The negligence significantly increased the risk of requiring a hysterectomy, which resulted in the patient's infertility. Specifically, the court held that the doctor failed to provide the applicable standard of care by making only a “haphazard” attempt to save her uterus. The court observed that the doctor hastily used a method likely to be unsuccessful and then rushed right to the hysterectomy.
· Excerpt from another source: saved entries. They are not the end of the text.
(* ===== verification/Window.v ===== *)
(** * Telemetry events and the scorer's observation windows

    [internal/telemetry/event.go] and [internal/botscore/window.go]: the signals a process
    receives and, per shard and token, the bounded record of what was seen of them. *)

From S2P Require Import Prelude.
From S2P Require Import Go.
From S2P Require Import Float.
Local Open Scope string_scope.
Local Open Scope Z_scope.
Local Open Scope list_scope.

Module Telemetry.

Definition KindHeartbeat : string := "heartbeat".
Definition KindEnter : string := "enter".
Definition KindChallenge : string := "challenge".
Definition KindAdmit : string := "admit".
Definition KindRechallenge : string := "rechallenge".

Record Event := MkEvent {
  Kind : string;
  EventID : string;
  Shard : string;
  TokenID : string;
  At : time;
  FPHash : string;
  IPPrefix : string;
  IntervalMS : Z;
  SolveMS : Z;
  Difficulty : Z;
  PointerEntropy : float64;
  Visible : bool;
  WaitedMS : Z
}.

Definition Valid (e : Event) : bool :=
  negb (bool_decide (Kind e = emp)) && negb (bool_decide (EventID e = emp))
  && negb (bool_decide (Shard e = emp)) && negb (bool_decide (TokenID e = emp)).

End Telemetry.
Import Telemetry.

Module Window.

Definition maxSamplesPerToken : nat := 64.

(** ** One token *)

Record observation := MkObservation {
  tokenID : string;
  fpHash : string;
  ipPrefix : string;
  intervals : list float64;
  beats : list Z;
  powCost : float64;
  hasPoW : bool;
  lastSeen : time
}.

Definition appendCapped {T} (s : list T) (v : T) : list T :=
  if bool_decide (maxSamplesPerToken <= length s)%nat then tail s ++ [v] else s ++ [v].

Definition exp2 (n : Z) : float64 := Nat.iter (Z.to_nat n) (fun v => f64_mul v (f64_of_Z 2)) f64_1.

(** The first part of [observation.add]: when and from where. *)
Definition identify (e : Event) (o : observation) : observation :=
  MkObservation (tokenID o)
    (if bool_decide (FPHash e = emp) then fpHash o else FPHash e)
    (if bool_decide (IPPrefix e = emp) then ipPrefix o else IPPrefix e)
    (intervals o) (beats o) (powCost o) (hasPoW o) (At e).

Definition add (e : Event) (o0 : observation) : observation :=
  let o := identify e o0 in
  if decide (Kind e = KindHeartbeat) then
    MkObservation (tokenID o) (fpHash o) (ipPrefix o)
      (if 0 <? IntervalMS e then appendCapped (intervals o) (f64_of_Z (IntervalMS e)) else intervals o)
      (appendCapped (beats o) (UnixMilli (At e))) (powCost o) (hasPoW o) (lastSeen o)
  else if decide (Kind e = KindChallenge) then
    if (0 <? SolveMS e) && (0 <? Difficulty e) then
      MkObservation (tokenID o) (fpHash o) (ipPrefix o) (intervals o) (beats o)
        (f64_div (f64_of_Z (SolveMS e)) (exp2 (Difficulty e))) true (lastSeen o)
    else o
  else o.

Definition samples (o : observation) : Z := Z.of_nat (length (beats o)) + Z.of_nat (length (intervals o)).

(** [&observation{tokenID: e.TokenID}]. *)
Definition fresh (tok : string) : observation := MkObservation tok emp emp [] [] f64_0 false zero_time.

(** ** One shard *)

Abbreviation shardWindow := (gmap string observation).

Definition newShardWindow : shardWindow := ∅.

Definition shard_observe (e : Event) (w : shardWindow) : shardWindow :=
  <[TokenID e := add e (default (fresh (TokenID e)) (w !! TokenID e))]> w.

Definition expire (before : time) (w : shardWindow) : shardWindow :=
  filter (fun p => Before (lastSeen p.2) before = false) w.

(** ** All shards of a process *)

Abbreviation windows := (gmap string shardWindow).

Definition newWindows : windows := ∅.

Definition observe (e : Event) (ws : windows) : windows :=
  <[Shard e := shard_observe e (default newShardWindow (ws !! Shard e))]> ws.

(** [snapshot] returns copies; shards and tokens come in the order of [range]. *)
Definition snapshot `{Ranging} (before : time) (ws : windows) : windows * gmap string (list observation) :=
  let live := filter (fun p => p.2 <> ∅) (expire before <$> ws) in
  (live, (fun w => (map_range w).*2) <$> live).

(** ** What a window remembers *)

Definition lastn {A} (n : nat) (l : list A) : list A := drop (length l - n) l.

Lemma lastn_length {A} n (l : list A) : (length (lastn n l) <= n)%nat.
Proof. unfold lastn. rewrite length_drop. lia. Qed.

Lemma appendCapped_lastn {T} (l : list T) v :
  appendCapped (lastn maxSamplesPerToken l) v = lastn maxSamplesPerToken (l ++ [v]).
Proof.
  unfold appendCapped, lastn. rewrite length_drop, length_app. cbn [length].
  case_bool_decide as Hn.
  - destruct (drop (length l - maxSamplesPerToken) l) as [|x xs] eqn:E.
    { apply (f_equal length) in E. rewrite length_drop in E. unfold maxSamplesPerToken in *. simpl in E. lia. }
    cbn [tail]. replace (length l + 1 - maxSamplesPerToken)%nat with (1 + (length l - maxSamplesPerToken))%nat
      by (unfold maxSamplesPerToken in *; lia).
    rewrite <- skipn_skipn, drop_app_le by lia. rewrite E. done.
  - replace (length l + 1 - maxSamplesPerToken)%nat with 0%nat by lia.
    replace (length l - maxSamplesPerToken)%nat with 0%nat by lia. done.
Qed.

(** The events of one token, oldest first. *)
Definition of_token (sh tok : string) (es : list Event) : list Event :=
  List.filter (fun e => bool_decide (Shard e = sh) && bool_decide (TokenID e = tok)) es.

Definition last_nonempty (xs : list string) : string :=
  foldl (fun acc x => if bool_decide (x = emp) then acc else x) emp xs.

Definition heartbeats (es : list Event) : list Event :=
  List.filter (fun e => bool_decide (Kind e = KindHeartbeat)) es.

Definition solved (es : list Event) : list Event :=
  List.filter (fun e => bool_decide (Kind e = KindChallenge) && (0 <? SolveMS e) && (0 <? Difficulty e)) es.

(** The record a sequence of events of one token should leave. *)
Definition remembered (tok : string) (es : list Event) : observation :=
  MkObservation tok (last_nonempty (FPHash <$> es)) (last_nonempty (IPPrefix <$> es))
    (lastn maxSamplesPerToken
       ((fun e => f64_of_Z (IntervalMS e)) <$> List.filter (fun e => 0 <? IntervalMS e) (heartbeats es)))
    (lastn maxSamplesPerToken ((fun e => UnixMilli (At e)) <$> heartbeats es))
    (default f64_0 ((fun e => f64_div (f64_of_Z (SolveMS e)) (exp2 (Difficulty e))) <$> list.last (solved es)))
    (bool_decide (solved es <> []))
    (default zero_time (At <$> list.last es)).

Lemma last_nonempty_snoc xs x :
  last_nonempty (xs ++ [x]) = if bool_decide (x = emp) then last_nonempty xs else x.
Proof. unfold last_nonempty. by rewrite foldl_app. Qed.

Lemma filter_snoc {A} (p : A -> bool) l x :
  List.filter p (l ++ [x]) = if p x then List.filter p l ++ [x] else List.filter p l.
Proof. rewrite List.filter_app. cbn. destruct (p x); [done|]. by rewrite app_nil_r. Qed.

Lemma fmap_snoc {A B} (f : A -> B) l x : f <$> (l ++ [x]) = (f <$> l) ++ [f x].
Proof. by rewrite fmap_app. Qed.

Lemma remembered_snoc tok es e : add e (remembered tok es) = remembered tok (es ++ [e]).
Proof.
  assert (Hlast : default zero_time (At <$> list.last (es ++ [e])) = At e) by (by rewrite last_snoc).
  unfold add, identify, remembered. cbn [tokenID fpHash ipPrefix intervals beats powCost hasPoW lastSeen].
  rewrite Hlast, !fmap_snoc, !last_nonempty_snoc.
  unfold heartbeats, solved. rewrite !filter_snoc.
  destruct (decide (Kind e = KindHeartbeat)) as [Hk|Hk].
  - rewrite (bool_decide_eq_true_2 (Kind e = KindHeartbeat)), (bool_decide_eq_false_2 (Kind e = KindChallenge)) by (rewrite ?Hk; done).
    cbn [andb]. rewrite filter_snoc, fmap_snoc, <- appendCapped_lastn. destruct (0 <? IntervalMS e); [|done].
    by rewrite fmap_snoc, <- appendCapped_lastn.
  - rewrite (bool_decide_eq_false_2 (Kind e = KindHeartbeat)) by done.
    destruct (decide (Kind e = KindChallenge)) as [Hc|Hc].
    + rewrite (bool_decide_eq_true_2 (Kind e = KindChallenge)) by done. cbn [andb].
      destruct ((0 <? SolveMS e) && (0 <? Difficulty e)); [|done].
      rewrite last_snoc, (bool_decide_eq_true_2 (_ ++ [e] <> [])); [done|]. by destruct (List.filter _ es).
    + by rewrite (bool_decide_eq_false_2 (Kind e = KindChallenge)).
Qed.

Definition watch (es : list Event) : windows := foldl (fun ws e => observe e ws) newWindows es.

Lemma watch_lookup es sh tok :
  (w ← watch es !! sh; w !! tok) =
  if bool_decide (of_token sh tok es = []) then None else Some (remembered tok (of_token sh tok es)).
Proof.
  unfold watch. induction es as [|e es IH] using rev_ind; [done|].
  rewrite foldl_app. cbn [foldl]. set (ws := foldl _ newWindows es) in *. unfold observe.
  unfold of_token in *. rewrite filter_snoc.
  destruct (decide (Shard e = sh)) as [<-|Hsh].
  2: { rewrite lookup_insert_ne, (bool_decide_eq_false_2 (Shard e = sh)) by done. cbn [andb]. apply IH. }
  rewrite lookup_insert_eq, (bool_decide_eq_true_2 (Shard e = Shard e)) by done. cbn [mbind option_bind andb].
  unfold shard_observe. destruct (decide (TokenID e = tok)) as [<-|Htok].
  - rewrite lookup_insert_eq, (bool_decide_eq_true_2 (TokenID e = TokenID e)) by done.
    rewrite (bool_decide_eq_false_2 (_ ++ [e] = [])) by (by destruct (List.filter _ es)).
    f_equal. rewrite <- remembered_snoc. f_equal.
    assert (default newShardWindow (ws !! Shard e) !! TokenID e = (w ← ws !! Shard e; w !! TokenID e)) as ->.
    { by destruct (ws !! Shard e). }
    rewrite IH. case_bool_decide as Hn; [|done]. by rewrite Hn.
  - rewrite lookup_insert_ne, (bool_decide_eq_false_2 (TokenID e = tok)) by done.
    rewrite <- IH. by destruct (ws !! Shard e).
Qed.

Lemma expire_lookup before w tok :
  expire before w !! tok = match w !! tok with
                           | Some o => if Before (lastSeen o) before then None else Some o
                           | None => None
                           end.
Proof.
  unfold expire. rewrite map_lookup_filter. destruct (w !! tok) as [o|]; [|done]. cbn.
  unfold guard. destruct (decide _) as [Hd|Hd]; cbn; destruct (Before (lastSeen o) before); done.
Qed.

(** What a snapshot lists: the tokens seen since the cutoff, each once. *)
Lemma snapshot_elem `{Ranging} before ws sh tok o :
  (forall sh w tok o, ws !! sh = Some w -> w !! tok = Some o -> tokenID o = tok) ->
  (exists obs, (snapshot before ws).2 !! sh = Some obs /\ o ∈ obs /\ tokenID o = tok) <->
  (exists w, ws !! sh = Some w /\ w !! tok = Some o /\ Before (lastSeen o) before = false).
Proof.
  intros Hkeys. unfold snapshot. cbn [snd]. split.
  - intros (obs & Hobs & Hin & Ht). rewrite lookup_fmap in Hobs.
    apply fmap_Some in Hobs as (w' & Hw' & ->). apply map_lookup_filter_Some in Hw' as [Hw' _].
    rewrite lookup_fmap in Hw'. apply fmap_Some in Hw' as (w & Hw & ->).
    apply list_elem_of_fmap in Hin as ([k o'] & -> & Hin). apply map_range_elem in Hin.
    rewrite expire_lookup in Hin. destruct (w !! k) as [o1|] eqn:Hk; [|done].
    destruct (Before _ _) eqn:Hb; [done|]. injection Hin as ->. cbn in Ht |- *.
    assert (k = tok) as -> by (rewrite <- Ht; symmetry; by eapply Hkeys). by exists w.
  - intros (w & Hw & Hk & Hb).
    assert (He : expire before w !! tok = Some o) by (rewrite expire_lookup, Hk, Hb; done).
    exists (map_range (expire before w)).*2. split_and!.
    + rewrite lookup_fmap. apply fmap_Some. exists (expire before w). split; [|done].
      apply map_lookup_filter_Some. split; [by rewrite lookup_fmap, Hw|]. intros H0. cbn in H0. by rewrite H0 in He.
    + apply list_elem_of_fmap. exists (tok, o). split; [done|]. by apply map_range_elem.
    + by eapply Hkeys.
Qed.

End Window.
If the doctor had been vigilant, he would have tried alternative treatments, according to the federal judge who presided over a two-day bench trial without a jury. The award represented the maximum amount allowable for non-economic damages under West Virginia law, plus a small amount for economic losses. The judge held that the defendant fell “egregiously below” the standard of care by not giving the patient a fair chance to keep her fertility.
The court found that the patient would have had a “significantly greater” than 25 percent chance of retaining her uterus if the doctor had not been negligent. Thus, the holding was that the doctor increased the risk of harm to the patient by failing to perform the recognized procedures. The defendant was responsible for paying a host of emotional damages to the plaintiff.
By agreement of the parties, the court was the sole fact finder in this medical malpractice case. The issue of negligence was very fact specific, and the court looked at the various treatment options that should have been attempted. In Pennsylvania and other states, the determination of whether there were recognized courses of treatment that the defendant failed to implement is provided by expert medical testimony.